#### [Dataset excerpts]
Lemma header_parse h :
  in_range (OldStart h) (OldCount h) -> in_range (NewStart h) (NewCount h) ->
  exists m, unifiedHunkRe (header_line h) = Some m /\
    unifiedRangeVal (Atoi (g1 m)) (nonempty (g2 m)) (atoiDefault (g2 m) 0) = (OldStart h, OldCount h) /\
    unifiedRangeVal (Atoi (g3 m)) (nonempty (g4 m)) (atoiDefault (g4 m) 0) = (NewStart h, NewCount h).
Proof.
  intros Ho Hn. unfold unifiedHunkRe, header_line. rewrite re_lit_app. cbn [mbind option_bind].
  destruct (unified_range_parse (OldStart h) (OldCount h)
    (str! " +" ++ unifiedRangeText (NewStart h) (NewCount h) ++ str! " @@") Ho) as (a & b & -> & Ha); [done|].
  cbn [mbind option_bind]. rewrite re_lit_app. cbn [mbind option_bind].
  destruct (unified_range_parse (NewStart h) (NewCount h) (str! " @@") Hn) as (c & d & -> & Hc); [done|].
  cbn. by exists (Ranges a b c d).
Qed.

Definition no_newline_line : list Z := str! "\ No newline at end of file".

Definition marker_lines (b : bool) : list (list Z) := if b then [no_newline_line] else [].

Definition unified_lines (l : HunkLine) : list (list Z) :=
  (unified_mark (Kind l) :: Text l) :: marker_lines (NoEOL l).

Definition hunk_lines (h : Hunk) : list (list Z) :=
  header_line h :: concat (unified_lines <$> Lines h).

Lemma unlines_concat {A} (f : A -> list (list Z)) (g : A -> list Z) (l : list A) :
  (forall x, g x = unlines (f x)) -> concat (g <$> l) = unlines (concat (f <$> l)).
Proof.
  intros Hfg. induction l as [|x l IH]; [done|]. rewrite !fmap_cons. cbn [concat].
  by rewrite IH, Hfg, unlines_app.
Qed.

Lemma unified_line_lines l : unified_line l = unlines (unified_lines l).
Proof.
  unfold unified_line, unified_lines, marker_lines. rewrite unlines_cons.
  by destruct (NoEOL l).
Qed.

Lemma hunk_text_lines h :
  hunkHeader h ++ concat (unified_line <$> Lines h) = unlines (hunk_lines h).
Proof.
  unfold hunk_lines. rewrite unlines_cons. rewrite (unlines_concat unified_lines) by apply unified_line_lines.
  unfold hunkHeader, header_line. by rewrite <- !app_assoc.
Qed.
--
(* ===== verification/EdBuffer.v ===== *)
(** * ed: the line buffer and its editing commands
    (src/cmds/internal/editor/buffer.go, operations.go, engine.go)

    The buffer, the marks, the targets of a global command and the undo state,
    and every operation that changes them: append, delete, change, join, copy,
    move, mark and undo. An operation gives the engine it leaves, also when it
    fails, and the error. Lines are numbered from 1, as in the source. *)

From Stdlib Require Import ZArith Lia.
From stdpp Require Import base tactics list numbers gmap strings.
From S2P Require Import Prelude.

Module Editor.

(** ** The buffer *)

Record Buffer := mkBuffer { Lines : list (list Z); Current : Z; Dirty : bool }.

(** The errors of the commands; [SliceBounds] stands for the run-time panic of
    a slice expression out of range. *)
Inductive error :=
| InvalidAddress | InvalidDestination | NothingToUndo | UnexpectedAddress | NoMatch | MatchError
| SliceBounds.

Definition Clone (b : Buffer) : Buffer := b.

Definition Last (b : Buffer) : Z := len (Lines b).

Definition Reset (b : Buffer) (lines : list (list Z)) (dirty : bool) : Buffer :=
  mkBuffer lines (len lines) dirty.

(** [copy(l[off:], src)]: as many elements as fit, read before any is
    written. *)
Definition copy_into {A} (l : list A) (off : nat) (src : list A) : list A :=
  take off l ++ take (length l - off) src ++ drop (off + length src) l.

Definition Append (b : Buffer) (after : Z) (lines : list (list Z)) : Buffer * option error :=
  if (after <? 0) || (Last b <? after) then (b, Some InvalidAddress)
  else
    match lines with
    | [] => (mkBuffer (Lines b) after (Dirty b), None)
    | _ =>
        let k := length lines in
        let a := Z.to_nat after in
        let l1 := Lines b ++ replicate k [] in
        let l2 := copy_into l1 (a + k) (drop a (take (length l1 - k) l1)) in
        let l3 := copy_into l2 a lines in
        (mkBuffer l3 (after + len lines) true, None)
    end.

#### [Required action]
In the data above, find the line with "Lemma header_parse h" and the line with "destruct (unified_range_parse (OldStart". Retype both, plus every line between them, exactly.

#### [Written solution]
Lemma header_parse h :
  in_range (OldStart h) (OldCount h) -> in_range (NewStart h) (NewCount h) ->
  exists m, unifiedHunkRe (header_line h) = Some m /\
    unifiedRangeVal (Atoi (g1 m)) (nonempty (g2 m)) (atoiDefault (g2 m) 0) = (OldStart h, OldCount h) /\
    unifiedRangeVal (Atoi (g3 m)) (nonempty (g4 m)) (atoiDefault (g4 m) 0) = (NewStart h, NewCount h).
Proof.
  intros Ho Hn. unfold unifiedHunkRe, header_line. rewrite re_lit_app. cbn [mbind option_bind].
  destruct (unified_range_parse (OldStart h) (OldCount h)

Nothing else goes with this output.